Festiwal Mozartowski – powołany do życia w 1991 roku był fenomenem w skali światowej, bo w kraju, który z Mozartem nie miał wiele wspólnego – może poza tym, że we Lwowie jakiś czas pomieszkiwał i działał jeden z jego synów, porwano się na wykonywanie wszystkich dzieł scenicznych kompozytora. Warszawska Opera Kameralna za czasów dyrektora Stefana Sutkowskiego była jedyną instytucją, która posiadała je w stałym repertuarze, wielokrotnie prezentując je poza granicami i podbijając serca melomanów m.in. Japonii, Omanu, Libanu i niemal całej Europy. Później Festiwal Mozartowski utracił swoją niezwykłą cechę i sprowadził komplet oper Amadeusza do czwórki tych najbardziej znanych i popularnych.

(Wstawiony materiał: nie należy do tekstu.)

Lemma observe_evicts_only_the_last_witness :
  peers (observe {| peers := ["a:1"; "b:2"]; maxPeers := 2; minimalConfirmAck := true |} "c:3")
  = ["c:3"; "a:1"].
Proof.
  pose proof (observe_evicts_only_the_last
                {| peers := ["a:1"; "b:2"]; maxPeers := 2; minimalConfirmAck := true |} "c:3")
    as Hobs.
  destruct Hobs as (_ & _ & Hfull).
  - cbn. repeat constructor; rewrite ?not_elem_of_cons; repeat split;
      (discriminate || apply not_elem_of_nil).
  - cbn. lia.
  - apply Hfull; [|reflexivity].
    cbn. rewrite !not_elem_of_cons. repeat split; (discriminate || apply not_elem_of_nil).
Defined.

(** ** pullStats *)

(** The loop of [pullStats] on the non-empty responses of [l], in terms
    of [l]: the longest length seen, how many responses have it, and the
    first of them. *)
Lemma pullStats_loop_filter {A} (l : list (list A)) :
  forall (i maxLen : nat) (longIndex : option nat) (matches : nat),
    let ne := List.filter (fun r => 0 <? length r) l in
    let top := max_list (map length l) in
    exists li,
      pullStats_loop ne i maxLen longIndex matches
      = (max maxLen top, li,
         (if maxLen <? top then 0 else matches)
         + length (List.filter (fun r => (length r =? max maxLen top) && (0 <? length r)) l))
      /\ (top <= maxLen -> li = longIndex)
      /\ (maxLen < top ->
          exists j r before after,
            li = Some (i + j) /\ ne !! j = Some r /\ l = before ++ r :: after
            /\ length r = top /\ forall r', r' ∈ before -> length r' < top).
Proof.
  induction l as [|x l IH]; intros i maxLen longIndex matches ne top.
  - exists longIndex. subst ne top. cbn. rewrite Nat.max_0_r, Nat.add_0_r.
    split; [reflexivity|]. split; [reflexivity | lia].
  - subst ne top. cbn [List.filter map max_list id].
    set (top := max_list (map length l)) in *.
    destruct (Nat.ltb_spec 0 (length x)) as [Hpos|Hzero].
    + cbn [pullStats_loop].
      destruct (Nat.ltb_spec maxLen (length x)) as [Hlt|Hge].
      * destruct (IH (S i) (length x) (Some i) 1) as (li & Heq & Hsame & Hfirst).
        fold top in Heq, Hsame, Hfirst.
        exists li. rewrite Heq. split; [|split].
        -- replace (maxLen `max` (length x `max` top)) with (length x `max` top) by lia.
           replace (maxLen <? length x `max` top) with true
             by (symmetry; apply Nat.ltb_lt; lia).
           destruct (Nat.ltb_spec (length x) top) as [Hxt|Hxt].
           ++ replace (length x =? length x `max` top) with false
                by (symmetry; apply Nat.eqb_neq; lia).
              reflexivity.
           ++ replace (length x =? length x `max` top) with true
                by (symmetry; apply Nat.eqb_eq; lia).
              replace (0 <? length x) with true by (symmetry; apply Nat.ltb_lt; lia).
              cbn [andb length]. f_equal; try lia.
        -- lia.
        -- intros _. destruct (Nat.lt_ge_cases (length x) top) as [Hxt|Hxt].
           ++ destruct (Hfirst Hxt) as (j & r & before & after & -> & Hj & -> & Hr & Hb).
              exists (S j), r, (x :: before), after.
              split; [f_equal; lia|]. split; [exact Hj|]. split; [reflexivity|].
              split; [lia|]. intros r' [->|Hr']%elem_of_cons; [lia|].
              specialize (Hb r' Hr'). lia.
           ++ rewrite (Hsame Hxt). exists 0, x, [], l.
              split; [f_equal; lia|]. split; [reflexivity|]. split; [reflexivity|].
              split; [lia|]. intros r' Hr'. apply elem_of_nil in Hr'. contradiction.
      * destruct (Nat.eqb_spec (length x) maxLen) as [Heqx|Hnex].
        -- destruct (IH (S i) maxLen longIndex (S matches)) as (li & Heq & Hsame & Hfirst).
           fold top in Heq, Hsame, Hfirst.
           exists li. rewrite Heq. split; [|split].
           ++ replace (maxLen `max` (length x `max` top)) with (maxLen `max` top) by lia.
              replace (maxLen <? length x `max` top) with (maxLen <? top)
                by (destruct (Nat.ltb_spec maxLen top), (Nat.ltb_spec maxLen (length x `max` top)); lia).
              destruct (Nat.ltb_spec maxLen top) as [Hmt|Hmt].
              ** replace (length x =? maxLen `max` top) with false
                   by (symmetry; apply Nat.eqb_neq; lia).
                 reflexivity.
              ** replace (length x =? maxLen `max` top) with true
                   by (symmetry; apply Nat.eqb_eq; lia).
                 replace (0 <? length x) with true by (symmetry; apply Nat.ltb_lt; lia).
                 cbn [andb length]. f_equal; try lia.
           ++ intros Hle. apply Hsame. lia.
           ++ intros Hlt. assert (Hmt : maxLen < top) by lia.
              destruct (Hfirst Hmt) as (j & r & before & after & -> & Hj & -> & Hr & Hb).
              exists (S j), r, (x :: before), after.
              split; [f_equal; lia|]. split; [exact Hj|]. split; [reflexivity|].
              split; [lia|]. intros r' [->|Hr']%elem_of_cons; [lia|].
              specialize (Hb r' Hr'). lia.
        -- destruct (IH (S i) maxLen longIndex matches) as (li & Heq & Hsame & Hfirst).
           fold top in Heq, Hsame, Hfirst.
           exists li. rewrite Heq. split; [|split].
           ++ replace (maxLen `max` (length x `max` top)) with (maxLen `max` top) by lia.
              replace (maxLen <? length x `max` top) with (maxLen <? top)
                by (destruct (Nat.ltb_spec maxLen top), (Nat.ltb_spec maxLen (length x `max` top)); lia).
              replace (length x =? maxLen `max` top) with false
                by (symmetry; apply Nat.eqb_neq; lia).
              reflexivity.
           ++ intros Hle. apply Hsame. lia.
           ++ intros Hlt. assert (Hmt : maxLen < top) by lia.
              destruct (Hfirst Hmt) as (j & r & before & after & -> & Hj & -> & Hr & Hb).
              exists (S j), r, (x :: before), after.
              split; [f_equal; lia|]. split; [exact Hj|]. split; [reflexivity|].
              split; [lia|]. intros r' [->|Hr']%elem_of_cons; [lia|].
              specialize (Hb r' Hr'). lia.
    + assert (Hx0 : length x = 0) by lia.
      destruct (IH i maxLen longIndex matches) as (li & Heq & Hsame & Hfirst).
      fold top in Heq, Hsame, Hfirst.
      exists li. rewrite Heq, Hx0. cbn [Nat.max].
      replace (0 <? 0) with false by reflexivity. rewrite andb_false_r.
      split; [reflexivity|]. split; [exact Hsame|].
      intros Hlt. destruct (Hfirst Hlt) as (j & r & before & after & -> & Hj & -> & Hr & Hb).
      exists j, r, (x :: before), after.
      split; [reflexivity|]. split; [exact Hj|]. split; [reflexivity|].
      split; [exact Hr|]. intros r' [->|Hr']%elem_of_cons; [lia|]. apply Hb, Hr'.
Qed.

Lemma filter_length_ext {A} (f g : A -> bool) (l : list A) :
  (forall x, x ∈ l -> f x = g x) -> length (List.filter f l) = length (List.filter g l).
Proof.
  induction l as [|x l IH]; intros Hfg; [reflexivity|]. cbn.
  rewrite (Hfg x) by apply list_elem_of_here.
  destruct (g x); cbn; rewrite IH; try reflexivity;
    intros y Hy; apply Hfg, list_elem_of_further, Hy.
Qed.

Lemma filter_length_le {A} (f g : A -> bool) (l : list A) :
  (forall x, f x = true -> g x = true) ->
  length (List.filter f l) <= length (List.filter g l).
Proof.
  intros Hfg. induction l as [|x l IH]; [reflexivity|]. cbn.
  destruct (f x) eqn:Hf; [rewrite (Hfg x Hf); cbn; lia|].
  destruct (g x); cbn; lia.
Qed.

(** X3: when some response is not empty, [pullStats] returns the first of the
    longest responses, counts the responses of that length in [matches]
    and the non-empty ones in [returnCount]. *)
Theorem pullStats_first_longest {A} (responses : list (list A)) (r0 : list A) :
  r0 ∈ responses -> r0 <> [] ->
  exists r before after,
    stats_blocks (pullStats responses) = Some r
    /\ responses = before ++ r :: after
    /\ (forall r', r' ∈ before -> length r' < length r)
    /\ (forall r', r' ∈ responses -> length r' <= length r)
    /\ stats_matches (pullStats responses)
       = length (List.filter (fun r' => length r' =? length r) responses)
    /\ stats_returnCount (pullStats responses)
       = length (List.filter (fun r' => 0 <? length r') responses)
    /\ 1 <= stats_matches (pullStats responses) <= stats_returnCount (pullStats responses).
Proof.
  intros Hin Hne.
  set (top := max_list (map length responses)).
  assert (Htop : forall r', r' ∈ responses -> length r' <= top).
  { intros r' Hr'. apply max_list_elem_of_le, list_elem_of_fmap. exists r'. auto. }
  assert (Hpos : 0 < top).
  { specialize (Htop r0 Hin). destruct r0; [congruence | cbn in Htop; lia]. }
  destruct (pullStats_loop_filter responses 0 0 None 0) as (li & Heq & _ & Hfirst).
  fold top in Heq, Hfirst.
  destruct (Hfirst Hpos) as (j & r & before & after & -> & Hj & Hresp & Hr & Hb).
  exists r, before, after. unfold pullStats. rewrite Heq. cbn [stats_blocks stats_matches stats_returnCount].
  replace (0 <? top) with true in * by (symmetry; apply Nat.ltb_lt; exact Hpos).
  cbn [Nat.max Nat.add] in *.
  assert (Hcount : length (List.filter (fun r' => (length r' =? top) && (0 <? length r')) responses)
                   = length (List.filter (fun r' => length r' =? length r) responses)).
  { apply filter_length_ext. intros x _. rewrite Hr.
    destruct (Nat.eqb_spec (length x) top) as [Hx|Hx]; [|reflexivity].
    destruct (Nat.ltb_spec 0 (length x)); [reflexivity | lia]. }
  split; [exact Hj|]. split; [exact Hresp|].
  split; [intros r' Hr'; rewrite Hr; apply Hb, Hr'|].
  split; [intros r' Hr'; rewrite Hr; apply Htop, Hr'|].
  split; [exact Hcount|]. split; [reflexivity|]. split.
  - rewrite Hcount, Hresp. rewrite List.filter_app. cbn [List.filter].
    rewrite Nat.eqb_refl, length_app. cbn [length]. lia.
  - apply filter_length_le. intros x Hx. apply andb_true_iff in Hx. apply Hx.
Qed.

A zatem Gala miała być niejako wspomnieniem dawnej wspaniałości Festiwalu, a zarazem utwierdzeniem w przekonaniu, że tu tworzy się ponadczasowe wartości. W programie Gali zaprezentowano przekrój tych kilku wybranych oper Mozarta z dodatkiem jednej arii z opery rzadziej wykonywanej – Idomeneo i jednej sceny chóralnej.

 

Night 2

 

Podstawą fabuły wymyślonej przez reżysera Tomasza Cyza stała się libertyńska Così fan tutte i reżyser widowiska zadbał o to, by skutecznie przemieszać rozmaite wątki tworząc jakby nową fabułę, której zapewne nikt nie byłby w stanie zrozumieć, bo złożona została z oderwanych scen i arii z Don GiovanniegoWesela Figara oraz Czarodziejskiego fletu.

 

Night 3

 

Nie próbowali tego jakoś tłumaczyć zapowiadający poszczególne numery dyrektor Alicja Węgorzewska i Jerzy Snakowski, więc cieszyliśmy się samą muzyką, której kształt nadawali soliści i dyrygent Marcin Sompoliński. Podobnie do mieszanki muzycznej przebiegała dekoracja wideo wyświetlana w tyle sceny. Zaczęło się dosyć ambitnie od Gustava Klimta fragmentu obrazu Muzyka przedstawiającego kobietę pochyloną nad stylizowaną w typie secesyjnym harfą. Dalej jednak ogądaliśmy obrazy z innych epok, najczęściej klasycystyczne scenki, pejzaże i akty, głównie o tematyce mitologicznej. A fakt, że na scenie mieliśmy do czynienia z dosyć brutalnie wyglądającym zabójstwem, jakoś nie podziałał na Monikę Stolarską wybierającą odpowiednie slajdy.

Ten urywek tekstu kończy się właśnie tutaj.